WORK REQUEST
Copy exactly the lines of the material below, starting with the first and including the line that holds "destruct (put_update_outcome d".

SUPPLIED INFORMATION
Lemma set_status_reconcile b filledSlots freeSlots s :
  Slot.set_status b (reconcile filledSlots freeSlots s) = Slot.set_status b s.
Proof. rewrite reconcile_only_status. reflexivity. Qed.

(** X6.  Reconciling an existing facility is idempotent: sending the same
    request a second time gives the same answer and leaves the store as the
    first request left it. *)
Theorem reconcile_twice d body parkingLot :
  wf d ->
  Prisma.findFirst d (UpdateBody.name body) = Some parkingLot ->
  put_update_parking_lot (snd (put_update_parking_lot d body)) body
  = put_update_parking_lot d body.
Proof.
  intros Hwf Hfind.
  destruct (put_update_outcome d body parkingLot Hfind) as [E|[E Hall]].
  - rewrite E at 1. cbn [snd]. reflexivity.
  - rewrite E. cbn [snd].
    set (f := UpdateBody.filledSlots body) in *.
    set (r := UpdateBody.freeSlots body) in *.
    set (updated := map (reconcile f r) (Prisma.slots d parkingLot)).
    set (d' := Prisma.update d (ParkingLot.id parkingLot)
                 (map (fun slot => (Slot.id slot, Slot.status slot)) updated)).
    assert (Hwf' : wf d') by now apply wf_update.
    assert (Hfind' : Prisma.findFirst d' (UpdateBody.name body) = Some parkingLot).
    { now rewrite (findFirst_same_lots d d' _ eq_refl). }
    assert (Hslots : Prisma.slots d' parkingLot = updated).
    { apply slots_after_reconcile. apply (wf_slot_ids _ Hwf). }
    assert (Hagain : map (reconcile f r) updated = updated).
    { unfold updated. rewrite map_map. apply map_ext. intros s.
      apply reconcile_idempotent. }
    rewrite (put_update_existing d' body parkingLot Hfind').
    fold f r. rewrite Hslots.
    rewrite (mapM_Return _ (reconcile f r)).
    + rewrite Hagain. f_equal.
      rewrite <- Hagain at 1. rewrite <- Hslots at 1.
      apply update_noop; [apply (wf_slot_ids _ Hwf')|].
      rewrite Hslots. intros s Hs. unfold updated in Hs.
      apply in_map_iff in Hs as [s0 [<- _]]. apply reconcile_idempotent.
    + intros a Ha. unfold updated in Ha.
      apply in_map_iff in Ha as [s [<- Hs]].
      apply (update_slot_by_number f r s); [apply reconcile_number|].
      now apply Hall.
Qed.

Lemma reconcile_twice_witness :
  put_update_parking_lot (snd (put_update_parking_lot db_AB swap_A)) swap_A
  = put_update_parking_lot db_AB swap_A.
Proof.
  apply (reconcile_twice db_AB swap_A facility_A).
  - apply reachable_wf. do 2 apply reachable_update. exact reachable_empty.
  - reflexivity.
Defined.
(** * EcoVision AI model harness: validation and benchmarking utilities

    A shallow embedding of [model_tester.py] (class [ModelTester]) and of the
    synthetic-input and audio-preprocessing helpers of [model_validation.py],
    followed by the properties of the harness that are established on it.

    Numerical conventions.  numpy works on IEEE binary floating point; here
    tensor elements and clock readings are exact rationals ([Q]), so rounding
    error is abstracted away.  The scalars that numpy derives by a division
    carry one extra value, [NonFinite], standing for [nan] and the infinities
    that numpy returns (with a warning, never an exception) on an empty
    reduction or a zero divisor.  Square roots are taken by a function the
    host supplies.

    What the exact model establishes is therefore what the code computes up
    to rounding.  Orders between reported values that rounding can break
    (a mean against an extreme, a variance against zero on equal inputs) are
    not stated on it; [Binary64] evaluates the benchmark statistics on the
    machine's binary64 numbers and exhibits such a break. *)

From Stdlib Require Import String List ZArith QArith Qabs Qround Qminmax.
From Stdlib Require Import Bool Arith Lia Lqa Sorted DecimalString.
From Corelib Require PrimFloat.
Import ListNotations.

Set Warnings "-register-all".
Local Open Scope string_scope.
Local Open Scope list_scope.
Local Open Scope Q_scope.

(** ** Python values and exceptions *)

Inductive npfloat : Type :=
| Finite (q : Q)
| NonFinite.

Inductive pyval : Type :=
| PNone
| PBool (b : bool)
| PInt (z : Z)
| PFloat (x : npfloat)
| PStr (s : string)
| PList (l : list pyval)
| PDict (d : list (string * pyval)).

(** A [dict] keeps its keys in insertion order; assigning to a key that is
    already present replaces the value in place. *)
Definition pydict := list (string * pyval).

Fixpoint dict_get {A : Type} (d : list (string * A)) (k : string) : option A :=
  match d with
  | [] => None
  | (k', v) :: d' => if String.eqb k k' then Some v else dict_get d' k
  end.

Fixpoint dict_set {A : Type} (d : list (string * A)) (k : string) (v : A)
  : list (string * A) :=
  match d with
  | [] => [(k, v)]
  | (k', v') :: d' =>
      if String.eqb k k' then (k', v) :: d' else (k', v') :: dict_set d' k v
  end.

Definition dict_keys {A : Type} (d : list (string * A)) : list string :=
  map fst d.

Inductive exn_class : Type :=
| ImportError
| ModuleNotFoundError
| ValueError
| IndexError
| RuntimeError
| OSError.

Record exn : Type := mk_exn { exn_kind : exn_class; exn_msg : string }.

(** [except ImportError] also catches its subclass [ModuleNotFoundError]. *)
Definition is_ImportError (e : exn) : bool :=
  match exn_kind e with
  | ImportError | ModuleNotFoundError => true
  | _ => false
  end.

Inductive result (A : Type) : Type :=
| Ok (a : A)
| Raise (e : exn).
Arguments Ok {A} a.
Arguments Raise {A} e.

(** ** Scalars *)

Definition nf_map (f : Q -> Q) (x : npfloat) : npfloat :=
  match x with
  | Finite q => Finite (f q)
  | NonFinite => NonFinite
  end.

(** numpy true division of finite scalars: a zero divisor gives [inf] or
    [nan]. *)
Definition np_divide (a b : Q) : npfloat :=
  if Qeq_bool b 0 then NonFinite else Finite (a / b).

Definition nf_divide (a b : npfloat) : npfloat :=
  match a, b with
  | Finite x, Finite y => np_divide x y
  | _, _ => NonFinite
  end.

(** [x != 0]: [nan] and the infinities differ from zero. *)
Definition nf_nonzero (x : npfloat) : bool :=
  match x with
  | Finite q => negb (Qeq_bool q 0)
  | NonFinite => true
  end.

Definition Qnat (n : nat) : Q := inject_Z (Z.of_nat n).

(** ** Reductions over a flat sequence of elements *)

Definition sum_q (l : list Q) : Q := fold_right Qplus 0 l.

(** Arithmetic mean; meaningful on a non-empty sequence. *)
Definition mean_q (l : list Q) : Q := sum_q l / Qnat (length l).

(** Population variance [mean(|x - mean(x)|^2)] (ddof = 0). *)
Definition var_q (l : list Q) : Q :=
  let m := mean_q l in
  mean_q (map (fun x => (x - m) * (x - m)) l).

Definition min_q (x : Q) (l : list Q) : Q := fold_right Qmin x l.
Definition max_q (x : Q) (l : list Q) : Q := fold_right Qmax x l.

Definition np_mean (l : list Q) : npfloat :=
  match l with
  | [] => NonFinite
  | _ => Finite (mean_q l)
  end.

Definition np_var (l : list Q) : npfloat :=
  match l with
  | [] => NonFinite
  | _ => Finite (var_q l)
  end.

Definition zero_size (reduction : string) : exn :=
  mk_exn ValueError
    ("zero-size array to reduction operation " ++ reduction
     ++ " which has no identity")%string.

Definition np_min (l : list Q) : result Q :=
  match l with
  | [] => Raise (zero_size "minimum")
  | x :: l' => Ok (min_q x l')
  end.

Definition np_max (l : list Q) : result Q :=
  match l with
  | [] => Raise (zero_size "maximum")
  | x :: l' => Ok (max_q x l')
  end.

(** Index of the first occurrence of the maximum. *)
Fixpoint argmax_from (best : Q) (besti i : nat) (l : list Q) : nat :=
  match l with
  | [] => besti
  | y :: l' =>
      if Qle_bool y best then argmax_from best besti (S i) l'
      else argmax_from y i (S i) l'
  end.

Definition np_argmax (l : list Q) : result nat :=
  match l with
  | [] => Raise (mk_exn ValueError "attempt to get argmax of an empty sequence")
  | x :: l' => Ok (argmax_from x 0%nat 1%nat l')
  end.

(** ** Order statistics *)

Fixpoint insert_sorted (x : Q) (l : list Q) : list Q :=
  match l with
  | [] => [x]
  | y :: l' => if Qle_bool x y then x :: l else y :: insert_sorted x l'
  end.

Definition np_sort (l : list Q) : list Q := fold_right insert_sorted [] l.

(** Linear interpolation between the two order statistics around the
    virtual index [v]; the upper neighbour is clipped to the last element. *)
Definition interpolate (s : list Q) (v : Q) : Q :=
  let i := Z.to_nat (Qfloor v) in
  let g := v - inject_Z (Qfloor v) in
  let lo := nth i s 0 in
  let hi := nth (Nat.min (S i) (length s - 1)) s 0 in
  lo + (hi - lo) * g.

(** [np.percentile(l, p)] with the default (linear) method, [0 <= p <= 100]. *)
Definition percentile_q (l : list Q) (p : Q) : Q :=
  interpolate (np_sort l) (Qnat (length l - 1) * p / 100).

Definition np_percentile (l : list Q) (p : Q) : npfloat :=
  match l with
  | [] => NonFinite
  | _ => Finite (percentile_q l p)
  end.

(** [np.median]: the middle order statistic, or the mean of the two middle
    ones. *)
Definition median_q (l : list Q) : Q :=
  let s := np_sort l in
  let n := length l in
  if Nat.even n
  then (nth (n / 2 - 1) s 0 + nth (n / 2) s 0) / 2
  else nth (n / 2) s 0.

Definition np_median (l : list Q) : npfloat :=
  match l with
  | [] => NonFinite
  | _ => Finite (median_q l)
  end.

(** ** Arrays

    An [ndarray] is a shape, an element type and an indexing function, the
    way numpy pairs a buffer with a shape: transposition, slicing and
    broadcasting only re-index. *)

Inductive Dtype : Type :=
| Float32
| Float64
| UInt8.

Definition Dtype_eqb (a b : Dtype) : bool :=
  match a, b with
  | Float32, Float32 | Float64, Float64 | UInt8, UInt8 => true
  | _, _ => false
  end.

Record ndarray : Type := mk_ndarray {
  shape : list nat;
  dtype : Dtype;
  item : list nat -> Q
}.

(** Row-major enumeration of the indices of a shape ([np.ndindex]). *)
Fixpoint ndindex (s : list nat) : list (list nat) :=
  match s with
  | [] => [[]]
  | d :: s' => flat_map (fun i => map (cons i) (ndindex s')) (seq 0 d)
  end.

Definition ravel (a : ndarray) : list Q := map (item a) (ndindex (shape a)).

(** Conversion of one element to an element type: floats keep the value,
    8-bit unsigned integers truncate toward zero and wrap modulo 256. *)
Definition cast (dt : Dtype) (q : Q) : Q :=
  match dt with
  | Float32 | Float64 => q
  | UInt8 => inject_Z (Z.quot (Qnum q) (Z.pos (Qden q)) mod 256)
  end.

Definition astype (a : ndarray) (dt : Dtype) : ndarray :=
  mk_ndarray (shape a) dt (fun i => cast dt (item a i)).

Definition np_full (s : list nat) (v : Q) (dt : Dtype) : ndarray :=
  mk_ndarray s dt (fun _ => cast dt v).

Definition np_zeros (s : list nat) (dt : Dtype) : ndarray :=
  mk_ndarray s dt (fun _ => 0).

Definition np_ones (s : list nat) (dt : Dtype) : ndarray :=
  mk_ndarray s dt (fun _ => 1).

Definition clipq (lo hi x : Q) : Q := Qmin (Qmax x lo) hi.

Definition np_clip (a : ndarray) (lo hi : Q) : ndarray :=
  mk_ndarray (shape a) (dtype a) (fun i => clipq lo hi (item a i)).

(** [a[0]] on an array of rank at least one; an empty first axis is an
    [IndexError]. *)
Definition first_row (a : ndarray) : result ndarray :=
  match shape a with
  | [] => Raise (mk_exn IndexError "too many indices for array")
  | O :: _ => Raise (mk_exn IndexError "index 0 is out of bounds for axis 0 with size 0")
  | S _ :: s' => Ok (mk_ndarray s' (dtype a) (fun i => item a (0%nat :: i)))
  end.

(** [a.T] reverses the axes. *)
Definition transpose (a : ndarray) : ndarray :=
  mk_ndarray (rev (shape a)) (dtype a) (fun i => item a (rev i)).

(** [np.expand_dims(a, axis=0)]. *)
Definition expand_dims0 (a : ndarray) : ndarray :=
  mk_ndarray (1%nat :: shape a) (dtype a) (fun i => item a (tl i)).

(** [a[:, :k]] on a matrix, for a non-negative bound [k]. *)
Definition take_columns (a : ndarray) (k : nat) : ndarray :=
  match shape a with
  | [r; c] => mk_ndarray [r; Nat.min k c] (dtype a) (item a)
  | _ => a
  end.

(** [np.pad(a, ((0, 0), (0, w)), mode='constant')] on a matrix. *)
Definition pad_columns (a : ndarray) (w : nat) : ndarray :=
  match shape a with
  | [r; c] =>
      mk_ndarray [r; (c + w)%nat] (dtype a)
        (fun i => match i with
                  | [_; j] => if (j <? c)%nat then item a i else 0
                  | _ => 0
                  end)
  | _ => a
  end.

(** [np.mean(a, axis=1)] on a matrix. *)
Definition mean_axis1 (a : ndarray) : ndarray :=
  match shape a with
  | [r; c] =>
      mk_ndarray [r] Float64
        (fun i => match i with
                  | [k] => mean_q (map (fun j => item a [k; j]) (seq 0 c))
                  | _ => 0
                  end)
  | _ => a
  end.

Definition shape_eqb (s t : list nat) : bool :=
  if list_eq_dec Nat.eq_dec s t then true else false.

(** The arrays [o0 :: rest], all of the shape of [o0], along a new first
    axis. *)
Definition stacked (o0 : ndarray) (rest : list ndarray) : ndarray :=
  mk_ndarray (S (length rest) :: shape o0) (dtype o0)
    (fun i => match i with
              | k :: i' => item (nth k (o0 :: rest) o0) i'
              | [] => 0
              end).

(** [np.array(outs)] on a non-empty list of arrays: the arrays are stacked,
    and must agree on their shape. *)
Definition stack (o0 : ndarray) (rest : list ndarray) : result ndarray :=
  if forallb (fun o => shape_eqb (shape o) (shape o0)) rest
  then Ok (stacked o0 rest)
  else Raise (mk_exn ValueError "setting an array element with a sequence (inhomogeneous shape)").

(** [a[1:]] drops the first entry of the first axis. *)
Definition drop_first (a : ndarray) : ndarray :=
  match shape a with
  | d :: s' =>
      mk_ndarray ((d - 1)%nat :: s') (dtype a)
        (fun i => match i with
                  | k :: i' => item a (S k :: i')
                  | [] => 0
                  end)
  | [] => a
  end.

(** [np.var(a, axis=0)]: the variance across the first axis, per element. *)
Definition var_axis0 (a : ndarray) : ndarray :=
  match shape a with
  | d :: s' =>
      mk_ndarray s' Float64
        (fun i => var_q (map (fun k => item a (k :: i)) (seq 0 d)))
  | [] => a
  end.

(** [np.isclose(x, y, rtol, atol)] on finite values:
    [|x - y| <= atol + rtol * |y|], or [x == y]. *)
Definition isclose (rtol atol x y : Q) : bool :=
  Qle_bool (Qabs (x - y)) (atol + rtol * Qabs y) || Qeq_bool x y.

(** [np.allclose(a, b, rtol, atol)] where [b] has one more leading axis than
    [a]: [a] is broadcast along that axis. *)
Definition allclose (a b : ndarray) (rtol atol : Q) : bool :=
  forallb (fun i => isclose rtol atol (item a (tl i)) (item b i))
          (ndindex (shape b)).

FINISHED EXERCISE
Lemma set_status_reconcile b filledSlots freeSlots s :
  Slot.set_status b (reconcile filledSlots freeSlots s) = Slot.set_status b s.
Proof. rewrite reconcile_only_status. reflexivity. Qed.

(** X6.  Reconciling an existing facility is idempotent: sending the same
    request a second time gives the same answer and leaves the store as the
    first request left it. *)
Theorem reconcile_twice d body parkingLot :
  wf d ->
  Prisma.findFirst d (UpdateBody.name body) = Some parkingLot ->
  put_update_parking_lot (snd (put_update_parking_lot d body)) body
  = put_update_parking_lot d body.
Proof.
  intros Hwf Hfind.
  destruct (put_update_outcome d body parkingLot Hfind) as [E|[E Hall]].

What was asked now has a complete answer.